## WORK INSTRUCTIONS
Repeat exactly the lines of the entries below from the one with "unfold end_avail, end_written; cbn [ends" through the one with "split; [done|]. by rewrite Hoa, Hf.", both ends included, and nothing else.

Stored data
· · · ·
(* ===== verification/ZmqNet.v ===== *)
(** * Pipes as sockets use them

    The pipes of a socket, each with its other end, are an implementation of the
    interface of [ZmqDist]: the laws that the sockets' theorems rely on hold of
    the queues, the counters and the commands of [ZmqPipe]. *)

From S2P Require Import Prelude Monad ZmqNode ZmqYpipe ZmqPipe ZmqPipeSpec ZmqMtrie ZmqDist.

(** ** What one end sees *)

Definition frame_of (x : item) : option frame_t := if x is Frame d more then Some (d, more) else None.

Definition end_avail (a : bool) (c : pair) : list frame_t :=
  if in_active (ends c a) then
    match pqueues c !! qid (negb a) with Some q => omap frame_of (flushed q) | None => [] end
  else [].
Definition end_room (a : bool) (c : pair) : bool := out_active (ends c a) && negb (is_full (ends c a)).
Definition end_written (a : bool) (c : pair) : list frame_t := omap frame_of (wrote c a).

(** The calls of a socket, with the record of what was read and written. *)
Definition end_read (a : bool) (c : pair) : res (option frame_t) * pair :=
  let '(r, c) := call a pipe_read c in
  (r, match r with Ok (Some (d, more)) => note_got a (Frame d more) c | _ => c end).
Definition end_check_read (a : bool) (c : pair) : res bool * pair := call a pipe_check_read c.
Definition end_check_write (a : bool) (c : pair) : res bool * pair := call a pipe_check_write c.
Definition end_write (a : bool) (d : string) (more : bool) (c : pair) : res bool * pair :=
  let '(r, c) := call a (pipe_write d more) c in
  (r, match r with Ok true => note_wrote a (Frame d more) c | _ => c end).
Definition end_flush (a : bool) (c : pair) : res unit * pair := call a pipe_flush c.

Lemma end_write_spec a d more c : pair_inv c → ∃ c', end_write a d more c = (Ok (end_room a c), c') ∧ pair_inv c' ∧
  end_avail a c' = end_avail a c ∧ (end_room a c = false ∨ more = true → end_room a c' = end_room a c) ∧
  end_written a c' = if end_room a c then end_written a c ++ [(d, more)] else end_written a c.
Proof.
  intros Hc. destruct (write_inv a d more c Hc) as (b & c1 & Hr & Hi). unfold end_write. rewrite Hr.
  revert Hr. destruct (pair_inv_elim a c Hc) as (q & q' & [Ho _] & _ & Hq & Hq' & Hd & _ & _).
  unfold call, end_room. set (e := mkPenv _ _ _ _). assert (state (ends c a) = active) as Hst by apply Hd.
  rewrite (pipe_write_run e (qid a) q Hq d more Ho Hst). subst e. cbn [self queues sent events].
  destruct (out_active (ends c a)) eqn:Hoa; cbn [negb andb]; [destruct (is_full (ends c a)) eqn:Hf; cbn [negb]|];
    intros [= <- <-]; eexists; (split; [done|]); (split; [done|]); unfold end_avail, end_written; cbn;
    rewrite ?upd_same.
  - split; [|done]. done.
  - split_and!.
    + rewrite lookup_insert_ne by apply qid_ne. by destruct more.
    + intros [?| ->]; [done|]. by rewrite Hoa, Hf.
    + by rewrite omap_app.
  - rewrite Hoa. done.
Qed.

Lemma end_check_write_spec a c : pair_inv c → ∃ c', end_check_write a c = (Ok (end_room a c), c') ∧ pair_inv c' ∧
  end_avail a c' = end_avail a c ∧ end_room a c' = end_room a c ∧ end_written a c' = end_written a c.
Proof.
  intros Hc. destruct (pair_inv_elim a c Hc) as (q & q' & [Ho Hi] & _ & Hq & Hq' & Hd & Hd' & Hm).
  assert (state (ends c a) = active) as Hst by apply Hd.
  assert (pair_inv (mkPair (pqueues c) (upd (ends c) a (ends c a)) (upd (mail c) (negb a) (mail c (negb a) ++ []))
    (wrote c) (got c))) as Hsame.
  { rewrite app_nil_r. by eapply pair_inv_build; [done..|intros x ?%Hm]. }
  unfold end_check_write, call, pipe_check_write, end_room, mbind, M_bind, gets, mret, M_ret, on_self, modify. cbn [self].
  rewrite Hst, bool_decide_true, orb_false_r by done. fold (is_full (ends c a)).
  destruct (out_active (ends c a)) eqn:Hoa; cbn [negb andb].
  - destruct (is_full (ends c a)) eqn:Hf; cbn [negb]; eexists; (split; [done|]);
      unfold end_avail, end_written; cbn [ends pqueues wrote self queues sent events]; rewrite !upd_same.
    + split; [|done]. rewrite app_nil_r. eapply pair_inv_build; [done..| | |by intros x ?%Hm].
      * by apply dir_stop.
      * by eapply dir_inv_reader.
    + split; [done|]. by rewrite Hoa, Hf.
  - eexists. split; [done|]. unfold end_avail, end_written. cbn [ends pqueues wrote self queues sent events].
    rewrite !upd_same, Hoa. done.
Qed.

Lemma end_flush_spec a c : pair_inv c → ∃ c', end_flush a c = (Ok (), c') ∧ pair_inv c' ∧
  end_avail a c' = end_avail a c ∧ end_room a c' = end_room a c ∧ end_written a c' = end_written a c.
Proof.
  intros Hc. destruct (flush_inv a c Hc) as (c1 & Hr & Hi). exists c1. split; [done|]. split; [done|].
  revert Hr. destruct (pair_inv_elim a c Hc) as (q & q' & [Ho _] & _ & Hq & Hq' & Hd & _ & _).
  unfold call. set (e := mkPenv _ _ _ _). assert (state (ends c a) = active) as Hst by apply Hd.
  rewrite (pipe_flush_run e (qid a) q Hq Ho Hst). subst e. intros [= <-].
  unfold end_avail, end_room, end_written. cbn. rewrite !upd_same, lookup_insert_ne by apply qid_ne. done.
Qed.

Lemma end_read_spec a c : pair_inv c → ∃ c', end_read a c = (Ok (head (end_avail a c)), c') ∧ pair_inv c' ∧
  end_avail a c' = tail (end_avail a c) ∧ end_room a c' = end_room a c ∧ end_written a c' = end_written a c.
Proof.
  intros Hc. destruct (read_inv a c Hc) as (r & c1 & Hr & Hi). unfold end_read. rewrite Hr. revert Hr.
  destruct (pair_inv_elim a c Hc) as (q & q' & [_ Hin] & _ & Hq & Hq' & _ & Hd' & _).
  unfold call, end_avail at 1 3. set (e := mkPenv _ _ _ _).
  assert (state (ends c a) = active) as Hst by apply Hd'. rewrite (pipe_read_run e (qid (negb a)) q' Hq' Hin Hst).
  subst e. cbn [self queues sent events]. rewrite Hq'.
  destruct (in_active (ends c a)) eqn:Hia; cbn [negb]; last first.
  { intros [= <- <-]. eexists. split; [done|]. split; [done|]. unfold end_avail, end_room, end_written. cbn.
    by rewrite !upd_same, Hia. }
  pose proof (yread_spec q' (dir_wf _ _ _ _ _ _ _ Hd')) as Hy. pose proof (no_delimiter _ _ _ _ _ _ _ Hd') as Hnd.
  destruct (yread q') as [r1 q1] eqn:Hr1. destruct Hy as (_ & -> & Hf1 & _).
  destruct (flushed q') as [|[d more|] fl] eqn:Hfl; cbn [head tail] in *; [| |by destruct Hnd; left];
    intros [= <- <-]; eexists; (split; [done|]); (split; [done|]); unfold end_avail, end_room, end_written; cbn;
    rewrite !upd_same, ?lookup_insert_eq, ?Hf1; cbn; destruct more || idtac; cbn; rewrite ?Hia; done.
Qed.

Lemma end_check_read_spec a c : pair_inv c → ∃ c',
  end_check_read a c = (Ok (bool_decide (end_avail a c ≠ [])), c') ∧ pair_inv c' ∧
  end_avail a c' = end_avail a c ∧ end_room a c' = end_room a c ∧ end_written a c' = end_written a c.
Proof.
  intros Hc. destruct (check_read_inv a c Hc) as (b & c1 & Hr & Hi). unfold end_check_read. rewrite Hr. revert Hr.
  destruct (pair_inv_elim a c Hc) as (q & q' & [_ Hin] & _ & Hq & Hq' & _ & Hd' & _).
  assert (state (ends c a) = active) as Hst by apply Hd'. pose proof (no_delimiter _ _ _ _ _ _ _ Hd') as Hnd.
  pose proof (pipe_check_read_run (mkPenv (pqueues c) (ends c a) [] []) (qid (negb a)) q' Hq' Hin Hst
    (dir_wf _ _ _ _ _ _ _ Hd') Hnd) as Hrun. unfold call, end_avail. rewrite Hq'. cbn [self queues sent events] in Hrun.
  destruct (in_active (ends c a)) eqn:Hia; cbn [negb] in Hrun; last first.
  { rewrite Hrun. intros [= <- <-]. eexists. split; [done|]. split; [done|]. unfold end_room, end_written. cbn.
    by rewrite !upd_same, Hia. }
  destruct Hrun as (q1 & -> & _ & _ & Hf1 & _). intros [= <- <-]. eexists.
  assert (bool_decide (omap frame_of (flushed q') ≠ []) = bool_decide (flushed q' ≠ [])) as ->.
  { apply bool_decide_ext. destruct (flushed q') as [|[d more|] fl]; [done..|]. by destruct Hnd; left. }
  split; [done|]. split; [done|]. unfold end_room, end_written. cbn. rewrite !upd_same, lookup_insert_eq, Hf1. cbn.
  by destruct (bool_decide_reflect (flushed q' ≠ [])) as [|Hn]; [|destruct (flushed q'); [|destruct Hn]].
Qed.

Lemma end_flush_inv a c : pair_inv c → pair_inv (end_flush a c).2.
Proof. intros Hc. by destruct (end_flush_spec a c Hc) as (c' & -> & ? & _). Qed.
Lemma end_write_inv a d more c : pair_inv c → pair_inv (end_write a d more c).2.
Proof. intros Hc. by destruct (end_write_spec a d more c Hc) as (c' & -> & ? & _). Qed.

(** Pipes with the default high water mark. *)
Lemma default_pair_inv : pair_inv (pipepair (λ _, 1000)).
Proof. apply pipepair_inv. lia. Qed.

Lemma end_avail_whole a c : pair_inv c → whole (end_avail a c).
Proof.
  intros Hc f Hl. destruct (pair_inv_elim a c Hc) as (q & q' & _ & _ & _ & Hq' & _ & Hd' & _).
  pose proof (no_delimiter _ _ _ _ _ _ _ Hd') as Hnd. unfold end_avail in Hl. destruct (in_active _); [|done]. rewrite Hq' in Hl.
  destruct (dir_flushed _ _ _ _ _ _ _ Hd') as [Hn|(x & Hx & Hfin)]; [by rewrite Hn in Hl|].
  apply last_Some in Hx as [l Hfl]. rewrite Hfl, omap_app in Hl. destruct x as [d []|]; [done| |].
  - cbn in Hl. rewrite last_snoc in Hl. by injection Hl as <-.
  - destruct Hnd. rewrite Hfl. apply elem_of_app. right. by left.
Qed.

(** ** The pipes of a socket *)

(** Which end is the socket's, and the pipe. *)
Abbreviation net := (gmap pipe_id (bool * pair)).

Definition on_pipe {A} (p : pipe_id) (f : bool → pair → res A * pair) : M net A := λ s,
  match s !! p with
  | Some (a, c) => let '(r, c) := f a c in (r, <[p := (a, c)]> s)
  | None => (Throw (UndefinedBehaviour "pipe"), s)
  end.

#[global] Instance net_io : PipeIO net := {|
  pread p := on_pipe p end_read;
  pcheck_read p := on_pipe p end_check_read;
  pcheck_write p := on_pipe p end_check_write;
  pwrite p d more := on_pipe p (λ a, end_write a d more);
  pflush p := on_pipe p end_flush
|}.

Definition seen {A} (none : A) (f : bool → pair → A) (s : net) (p : pipe_id) : A :=
  match s !! p with Some (a, c) => f a c | None => none end.
Definition net_valid (s : net) (p : pipe_id) : Prop := ∃ a c, s !! p = Some (a, c) ∧ pair_inv c.
Definition net_avail : net → pipe_id → list frame_t := seen [] end_avail.
Definition net_room : net → pipe_id → bool := seen false end_room.
Definition net_written : net → pipe_id → list frame_t := seen [] end_written.

(** A call on one pipe does not concern the others. *)
Lemma on_pipe_spec {A} p (f : bool → pair → res A * pair) s a c r c' :
  s !! p = Some (a, c) → pair_inv c → f a c = (r, c') → pair_inv c' → ∃ s',
  on_pipe p f s = (r, s') ∧ s' !! p = Some (a, c') ∧ (∀ q, net_valid s q → net_valid s' q) ∧
  ∀ q, q ≠ p → net_avail s' q = net_avail s q ∧ net_room s' q = net_room s q ∧ net_written s' q = net_written s q.
Proof.
  intros Hp Hc Hf Hc'. unfold on_pipe. rewrite Hp, Hf. eexists. split; [done|]. split; [by rewrite lookup_insert_eq|].
  split.
  - intros q (a1 & c1 & Hq & Hi). destruct (decide (q = p)) as [->|Hne].
    + exists a, c'. by rewrite lookup_insert_eq.
    + exists a1, c1. by rewrite lookup_insert_ne.
  - intros q Hne. unfold net_avail, net_room, net_written, seen. by rewrite !lookup_insert_ne.
Qed.

Lemma net_seen s p a c : s !! p = Some (a, c) →
  net_avail s p = end_avail a c ∧ net_room s p = end_room a c ∧ net_written s p = end_written a c.
Proof. intros Hp. unfold net_avail, net_room, net_written, seen. by rewrite Hp. Qed.

(** A call that changes nothing a socket sees. *)
Lemma on_pipe_same {A} p (f : bool → pair → res A * pair) (r : bool → pair → A) s : net_valid s p →
  (∀ a c, pair_inv c → ∃ c', f a c = (Ok (r a c), c') ∧ pair_inv c' ∧ end_avail a c' = end_avail a c ∧
    end_room a c' = end_room a c ∧ end_written a c' = end_written a c) →
  ∃ s' a c, on_pipe p f s = (Ok (r a c), s') ∧ s !! p = Some (a, c) ∧
  ∀ q, (net_valid s q → net_valid s' q) ∧ net_avail s' q = net_avail s q ∧ net_room s' q = net_room s q ∧
    net_written s' q = net_written s q.
Proof.
  intros (a & c & Hp & Hc) Hf. destruct (Hf a c Hc) as (c' & Hr & Hc' & HA & HR & HW).
  destruct (on_pipe_spec p f s a c _ c' Hp Hc Hr Hc') as (s' & Hrun & Hp' & Hv & Ho).
  exists s', a, c. split; [done|]. split; [done|]. intros q. split; [apply Hv|].
  destruct (decide (q = p)) as [->|Hne]; [|by apply Ho].
  unfold net_avail, net_room, net_written, seen. by rewrite Hp, Hp'.
Qed.

#[global, refine] Instance net_laws : PipeLaws net := {|
  valid := net_valid;
  avail := net_avail;
  room := net_room;
  written := net_written
|}.
Proof.
  - intros s p (a & c & Hp & Hc). unfold net_avail, seen. rewrite Hp. by apply end_avail_whole.
  - intros s p (a & c & Hp & Hc). destruct (end_read_spec a c Hc) as (c' & Hr & Hc' & HA & HR & HW).
    destruct (on_pipe_spec p end_read s a c _ c' Hp Hc Hr Hc') as (s' & Hrun & Hp' & Hv & Ho).
    destruct (net_seen s p a c Hp) as (A & R & W), (net_seen s' p a c' Hp') as (A' & R' & W').
    exists s'. rewrite A, A'. do 2 (split; [done|]). split; [intros q Hq; by apply Ho|]. intros q. split; [apply Hv|].
    destruct (decide (q = p)) as [->|Hne]; [split; congruence|by apply Ho].
  - intros s p Hv. destruct (on_pipe_same p end_check_read (λ a c, bool_decide (end_avail a c ≠ [])) s Hv
      (λ a c, end_check_read_spec a c)) as (s' & a & c & Hr & Hp & Hs).
    exists s'. split; [|done]. unfold net_avail, seen. by rewrite Hp.
  - intros s p Hv. destruct (on_pipe_same p end_check_write end_room s Hv (λ a c, end_check_write_spec a c))
      as (s' & a & c & Hr & Hp & Hs).
    exists s'. split; [|done]. unfold net_room, seen. by rewrite Hp.
  - intros s p d more (a & c & Hp & Hc). destruct (end_write_spec a d more c Hc) as (c' & Hr & Hc' & HA & HR & HW).
    destruct (on_pipe_spec p (λ a, end_write a d more) s a c _ c' Hp Hc Hr Hc') as (s' & Hrun & Hp' & Hv & Ho).
    destruct (net_seen s p a c Hp) as (A & R & W), (net_seen s' p a c' Hp') as (A' & R' & W').
    exists s'. rewrite R, R', W, W'. do 3 (split; [done|]).
    split; [intros q Hq; by apply Ho|]. intros q. split; [apply Hv|]. destruct (decide (q = p)) as [->|Hne]; [congruence|by apply Ho].
  - intros s p Hv. destruct (on_pipe_same p end_flush (λ _ _, ()) s Hv (λ a c, end_flush_spec a c))
      as (s' & a & c & Hr & Hp & Hs). by exists s'.
Defined.

(** ** What the peers do *)

(** Something happened to a pipe. *)
Definition net_change (p : pipe_id) (f : bool → pair → pair) (s : net) : net :=
  match s !! p with
  | Some (a, c) => <[p := (a, f a c)]> s
  | None => s
  end.

Lemma net_change_valid p f s q : (∀ a c, pair_inv c → pair_inv (f a c)) → net_valid s q → net_valid (net_change p f s) q.
Proof.
  intros Hf (a & c & Hq & Hc). unfold net_change. destruct (s !! p) as [[a1 c1]|] eqn:Hp; [|by exists a, c].
  destruct (decide (q = p)) as [->|Hne].
  - rewrite Hp in Hq. injection Hq as -> ->. eexists a, _. split; [by rewrite lookup_insert_eq|]. by apply Hf.
  - exists a, c. by rewrite lookup_insert_ne.
Qed.

(** The peer sends a frame. *)
Definition peer_sends (d : string) (more : bool) (a : bool) (c : pair) : pair :=
  (end_flush (negb a) (end_write (negb a) d more c).2).2.

Lemma peer_sends_inv d more a c : pair_inv c → pair_inv (peer_sends d more a c).
Proof. intros Hc. by apply end_flush_inv, end_write_inv. Qed.

(** The socket's end processes a command. *)
Definition end_command (a : bool) (c : pair) : pair :=
  match mail c a with
  | cmd :: l => (call a (process_command cmd) (set_mail a l c)).2
  | [] => c
  end.

Lemma end_command_inv a c : pair_inv c → pair_inv (end_command a c).
Proof.
  intros Hc. unfold end_command. destruct (mail c a) as [|cmd l] eqn:Hm; [done|].
  by destruct (command_inv a cmd l c Hc Hm) as (c' & -> & ?).
Qed.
· · · ·
## OUTPUT
      unfold end_avail, end_written; cbn [ends pqueues wrote self queues sent events]; rewrite !upd_same.
    + split; [|done]. rewrite app_nil_r. eapply pair_inv_build; [done..| | |by intros x ?%Hm].
      * by apply dir_stop.
      * by eapply dir_inv_reader.
    + split; [done|]. by rewrite Hoa, Hf.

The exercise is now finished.